Sejak 2010, statusnya diubah menjadi kota khusus sehingga Rason memiliki kewenangan lebih luas dalam menarik dan mengelola investasi asing. Berbagai revisi regulasi dilakukan pada tahun 2010 dan 2012, disertai dengan pembentukan komite bersama Tiongkok dan Korea Utara untuk pengelolaan kawasan.
Ekonomi Rason
Rason menampilkan mekanisme ekonomi yang lebih terbuka dibandingkan dengan wilayah lainnya di Korea Utara. Aktivitas pasar berlangsung lebih bebas dan mata uang asing seperti yuan Tiongkok dan dolar Amerika digunakan secara luas. Pengunjung juga dapat memperoleh won Korea Utara melalui Golden Triangle Bank, sesuatu yang tidak dapat dilakukan di wilayah lain.

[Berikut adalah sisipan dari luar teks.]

(** What is true of the buffers once an emission was attempted. *)
Definition purged (session_id message_id : string) (info : dict json)
    (st : State) : Prop :=
  let akey := _msg_key session_id message_id in
  let ukey := user_key_of session_id info in
  Dict.get akey (assistant_parts st) = None
  /\ Dict.get akey (message_events st) = None
  /\ Dict.get akey (assistant_finish_seen st) = None
  /\ (ukey <> "" ->
      Dict.get ukey (user_parts st) = None
      /\ Dict.get ukey (message_events st) = None).

(** No key of [d] is missing from [d']. *)
Definition keeps {V : Type} (d d' : dict V) : Prop :=
  forall k, Dict.mem k d -> Dict.mem k d'.

(** The watermarks and records that are never evicted. *)
Definition watermarks_kept (st st' : State) : Prop :=
  keeps (message_last_seen st) (message_last_seen st')
  /\ keeps (part_last_seen st) (part_last_seen st')
  /\ keeps (messages st) (messages st')
  /\ keeps (emitted st) (emitted st').

(** The emission guard, between a world and a later one: for every
    (session, message) pair the sink received at most one more turn
    payload; none if the pair's marker was already set, and the marker
    stays set; and a pair that did receive one has its marker set. *)
Definition guarded (w w' : World) : Prop :=
  forall s m,
    (calls_for s m (sink w) <= calls_for s m (sink w')
     /\ calls_for s m (sink w') <= S (calls_for s m (sink w)))%nat
    /\ (marked (_turn_key s m) (state w) = true ->
        marked (_turn_key s m) (state w') = true
        /\ calls_for s m (sink w') = calls_for s m (sink w))
    /\ ((calls_for s m (sink w) < calls_for s m (sink w'))%nat ->
        marked (_turn_key s m) (state w') = true).

(** Both at once: what every operation of the hook does to a world. *)
Definition orderly (w w' : World) : Prop :=
  watermarks_kept (state w) (state w') /\ guarded w w'.


(** The two event families the reconciliation engine handles. *)
Inductive EventKind : Type := MessageUpdated | MessagePartUpdated.

(** The handler of an event family. *)
Definition handle (k : EventKind)
    : World -> dict json -> string -> World :=
  match k with
  | MessageUpdated => _handle_message_updated
  | MessagePartUpdated => _handle_message_part_updated
  end.

(** The last-seen map a handler consults. *)
Definition last_seen (k : EventKind) (st : State) : dict json :=
  match k with
  | MessageUpdated => message_last_seen st
  | MessagePartUpdated => part_last_seen st
  end.

(** The key an event is checked under: the message key, or the composite
    message-part key; [None] for an event without the ids, which the
    handler drops before any check. *)
Definition watermark_key (k : EventKind) (payload : dict json)
    (session_id : string) : option string :=
  match k with
  | MessageUpdated =>
      let info := _as_dict (jget "info" (_event_props payload)) in
      let message_id := str_or_empty (jget "id" info) in
      if PyStr.nonempty message_id
      then Some (_msg_key session_id message_id) else None
  | MessagePartUpdated =>
      let part := _as_dict (jget "part" (_event_props payload)) in
      let message_id := str_or_empty (jget "messageID" part) in
      let part_id := str_or_empty (jget "id" part) in
      if PyStr.nonempty message_id && PyStr.nonempty part_id
      then Some (_msg_key session_id message_id ++ ":" ++ part_id) else None
  end.

(** The timestamp the loop of [_build_turn_details] gives each part, in
    iteration order: its start time, or a reading of the clock when it has
    none that parses. *)
Fixpoint stamp_all (parts : list json) (n : nat)
    : list (dict json * datetime.t) :=
  match parts with
  | [] => []
  | part :: rest =>
      let p := _as_dict part in
      (p, fst (part_ts p n)) :: stamp_all rest (snd (part_ts p n))
  end.

(** The text of a part, [""] when it has none. *)
Definition text_string (p : dict json) : string :=
  match jget "text" p with
  | JStr t => t
  | _ => ""
  end.

(** A part of type text with non-empty text, as [_build_turn_details]
    reads the type. *)
Definition is_text_part (p : dict json) : bool :=
  String.eqb (str_or_empty (jget "type" p)) "text"
  && PyStr.nonempty (text_string p).

(** The same, as [_extract_text_from_parts] reads the type. *)
Definition is_text_part_strict (p : dict json) : bool :=
  is_str (jget "type" p) "text" && PyStr.nonempty (text_string p).

(** [_extract_text_from_parts] reads the time of the text parts only. *)
Fixpoint stamp_text (parts : list json) (n : nat)
    : list (dict json * datetime.t) :=
  match parts with
  | [] => []
  | part :: rest =>
      let p := _as_dict part in
      if is_text_part_strict p
      then (p, fst (part_ts p n)) :: stamp_text rest (snd (part_ts p n))
      else stamp_text rest n
  end.

(** The row [(ts, pid, txt)] a text part is reported as. *)
Definition text_row (pt : dict json * datetime.t) : TextRow :=
  (snd pt, str_or_empty (jget "id" (fst pt)), text_string (fst pt)).

(** The status of a tool part's state. *)
Definition tool_status (p : dict json) : string :=
  str_or_empty (jget "status" (_as_dict (jget "state" p))).

(** A part of type tool whose state is terminal. *)
Definition is_terminal_tool (p : dict json) : bool :=
  String.eqb (str_or_empty (jget "type" p)) "tool"
  && str_in (tool_status p) ["completed"; "error"].

(** The invocation a terminal tool part is reported as. *)
Definition tool_row (pt : dict json * datetime.t) : ToolRow :=
  let p := fst pt in
  let st := _as_dict (jget "state" p) in
  mkTool (str_or_empty (jget "id" p))
    (py_or (jget "tool" p) (JStr "tool"))
    (snd pt)
    (tool_status p)
    (match jget "input" st with
     | JObj _ | JArr _ => json_dumps (jget "input" st)
     | _ => str_or_empty (jget "input" st)
     end)
    (str_or_empty
       (if String.eqb (tool_status p) "completed"
        then jget "output" st else jget "error" st))
    (_safe_json (jget "metadata" st)).

(** The text rows in [(timestamp, id)] order, as the spec words the
    assembled text: joined by newlines, nothing more. *)
Definition joined_text (rows : list TextRow) : string :=
  PyStr.join (String "010" "") (map text_of (SortKey.sort_by text_key rows)).

(** Sorted by the key, every element against all that follow it. *)
Definition ascending {A : Type} (key : A -> datetime.t * string)
    (l : list A) : Prop :=
  StronglySorted (fun a b => SortKey.le (key a) (key b)) l.

End Hook.

(* ================================================================== *)
(** * More of Python's strings: code points, case, lines *)

Module PyText.
Local Open Scope list_scope.
Local Open Scope nat_scope.

(** A byte that continues a UTF-8 sequence ([10xxxxxx]). *)
Definition is_continuation (c : ascii) : bool :=
  (128 <=? PyStr.code c) && (PyStr.code c <? 192).

(** [len(s)]: the number of code points, one per byte that starts a
    sequence. *)
Definition len (s : string) : nat :=
  List.length (filter (fun c => negb (is_continuation c)) (PyStr.bytes s)).

(** The bytes of the first [n] code points. *)
Fixpoint take_chars (n : nat) (l : list ascii) : list ascii :=
  match l with
  | [] => []
  | c :: l' =>
      if is_continuation c then c :: take_chars n l'
      else
        match n with
        | O => []
        | S n' => c :: take_chars n' l'
        end
  end.

(** [s[:stop]], with Python's reading of a negative or overlong [stop]. *)
Definition slice_to (stop : Z) (s : string) : string :=
  let n := Z.of_nat (len s) in
  let i := if (stop <? 0)%Z then Z.max (n + stop) 0 else Z.min stop n in
  PyStr.of_bytes (take_chars (Z.to_nat i) (PyStr.bytes s)).

Definition upper_ascii (c : ascii) : ascii :=
  let n := PyStr.code c in
  if (97 <=? n) && (n <=? 122) then ascii_of_nat (n - 32) else c.

(** The characters outside ASCII that [str.upper] turns into ASCII
    letters: U+00DF, U+0131, U+017F and the ligatures U+FB00..U+FB06. *)
Definition upper_special : list (list nat * string) :=
  [([195; 159], "SS"); ([196; 177], "I"); ([197; 191], "S");
   ([239; 172; 128], "FF"); ([239; 172; 129], "FI"); ([239; 172; 130], "FL");
   ([239; 172; 131], "FFI"); ([239; 172; 132], "FFL");
   ([239; 172; 133], "ST"); ([239; 172; 134], "ST")].

Fixpoint upper_from (skip : nat) (l : list ascii) : list ascii :=
  match l with
  | [] => []
  | c :: l' =>
      match skip with
      | S k => upper_from k l'
      | O =>
          match find (fun e => PyStr.is_prefix (fst e) (map PyStr.code l))
                  upper_special with
          | Some e =>
              PyStr.bytes (snd e) ++ upper_from (List.length (fst e) - 1) l'
          | None => upper_ascii c :: upper_from O l'
          end
      end
  end.

(** [s.upper()].  The letters a..z and the characters of [upper_special]
    are mapped; every other character outside ASCII is left as it is,
    where Python maps it to characters outside ASCII again.  The hook only
    looks the result up among ASCII names (the log levels), and every such
    lookup has the same outcome. *)
Definition upper (s : string) : string :=
  PyStr.of_bytes (upper_from 0 (PyStr.bytes s)).

(** The line boundaries of [str.splitlines]: CR LF, LF, CR, VT, FF, FS, GS,
    RS, U+0085, U+2028 and U+2029. *)
Definition linebreaks : list (list nat) :=
  [[13; 10]; [10]; [13]; [11]; [12]; [28]; [29]; [30];
   [194; 133]; [226; 128; 168]; [226; 128; 169]].

Fixpoint lines_from (skip : nat) (cur : list ascii) (l : list ascii)
    : list string :=
  match l with
  | [] =>
      match cur with
      | [] => []
      | _ => [PyStr.of_bytes (rev cur)]
      end
  | c :: l' =>
      match skip with
      | S k => lines_from k cur l'
      | O =>
          match PyStr.match_len linebreaks l with
          | O => lines_from O (c :: cur) l'
          | S k => PyStr.of_bytes (rev cur) :: lines_from k [] l'
          end
      end
  end.

(** [s.splitlines()] *)
Definition splitlines (s : string) : list string :=
  lines_from 0 [] (PyStr.bytes s).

Investasi asing telah hadir di Korea Utara sejak pertengahan 1990-an dan mencakup industri pengolahan hasil laut, hotel, kasino, restoran, serta usaha di sektor pertanian. Selain itu terdapat juga kilang minyak Rajin, salah satu kilang terbesar di negara tersebut.
Infrastruktur
Aktivitas pelabuhan di Rason berjalan melalui tiga pelabuhan utama, yaitu Rajin, Sonbong, dan Chongjin. Kota ini memiliki jalur kereta yang terhubung ke Rusia melalui jaringan Trans-Siberia dan terhubung ke Pyongyang melalui Jalur Pyongra. Pembangunan jalan oleh Tiongkok dan renovasi rel oleh Rusia memperkuat akses ke wilayah tersebut. Selain itu, kawasan ini juga dilaporkan memiliki pagar listrik sepanjang 56 kilometer di sekelilingnya.
Pariwisata dan Akses
Rason membuka diri untuk kunjungan wisata dengan ketentuan yang berbeda dari wilayah lainnya. Untuk berkunjung, wisatawan tidak memerlukan visa Korea Utara, melainkan izin masuk Rason. Akses paling umum adalah melalui darat dari Yanji di Tiongkok, sementara penerbangan domestik dari Pyongyang hanya tersedia pada hari tertentu. Rute melalui Rusia memungkinkan perjalanan lanjutan ke Vladivostok.

Kawasan ini memiliki beragam hotel mulai dari tingkat standar hingga kelas atas. Aktivitas wisata meliputi kunjungan ke pasar lokal, tur pelabuhan dan pabrik, berkunjung ke area pantai, pulau Pipha, serta menikmati pertunjukan sekolah. Rason juga menjadi satu-satunya tempat di Korea Utara di mana wisatawan dapat mengunjungi pasar yang berfungsi secara nyata.
Sistem Mata Uang di Rason
Yuan Tiongkok merupakan mata uang yang paling banyak digunakan, disusul oleh dolar Amerika. Mata uang euro jarang diterima di kota tersebut. Di Rason, pengunjung dapat menukar mata uang dan menggunakan won Korea Utara, termasuk melalui kartu debit dari Golden Triangle Bank. Won hanya dapat dibelanjakan di dalam kawasan Rason dan tidak bisa dibawa keluar.
Pasar Rajin menjadi lokasi utama untuk menggunakan won, dan kegiatan tawar-menawar diperbolehkan. Kebijakan ini menjadikan Rason sebagai ruang ekonomi yang berbeda dibandingkan dengan area lain di negara tersebut.
Status Terkini
Setelah penutupan panjang selama pandemi, Rason kembali menerima wisatawan pada Februari 2025. Meskipun produksi industri menurun akibat sanksi internasional sejak 2018, kawasan ini kembali diarahkan menjadi tujuan wisata utama bagi pengunjung asing. Jumlah wisatawan tetap rendah, tetapi statusnya sebagai satu-satunya pintu masuk Korea Utara bagi turis Barat menjadikannya titik perhatian.

Rason menempati posisi unik dalam konteks Korea Utara. Kombinasi antara lokasi strategis, pelabuhan bebas es, dan sistem ekonomi yang lebih fleksibel menjadikannya wilayah dengan dinamikanya tersendiri. Meskipun pengawasannya tetap ketat, keberadaan pasar terbuka, akses mata uang asing, dan peluang investasi menunjukkan arah kebijakan yang berbeda.
Sebagai tujuan wisata, Rason menawarkan gambaran mengenai bagaimana Korea Utara mengelola eksperimen ekonomi dan sosial dalam ruang terbatas. Keterbatasan mobilitas warga lokal dan regulasi ketat bagi wisatawan menegaskan peran wilayah ini sebagai zona khusus dengan fungsi tertentu, baik bagi negara maupun bagi pengunjung yang ingin melihat sisi lain Korea Utara.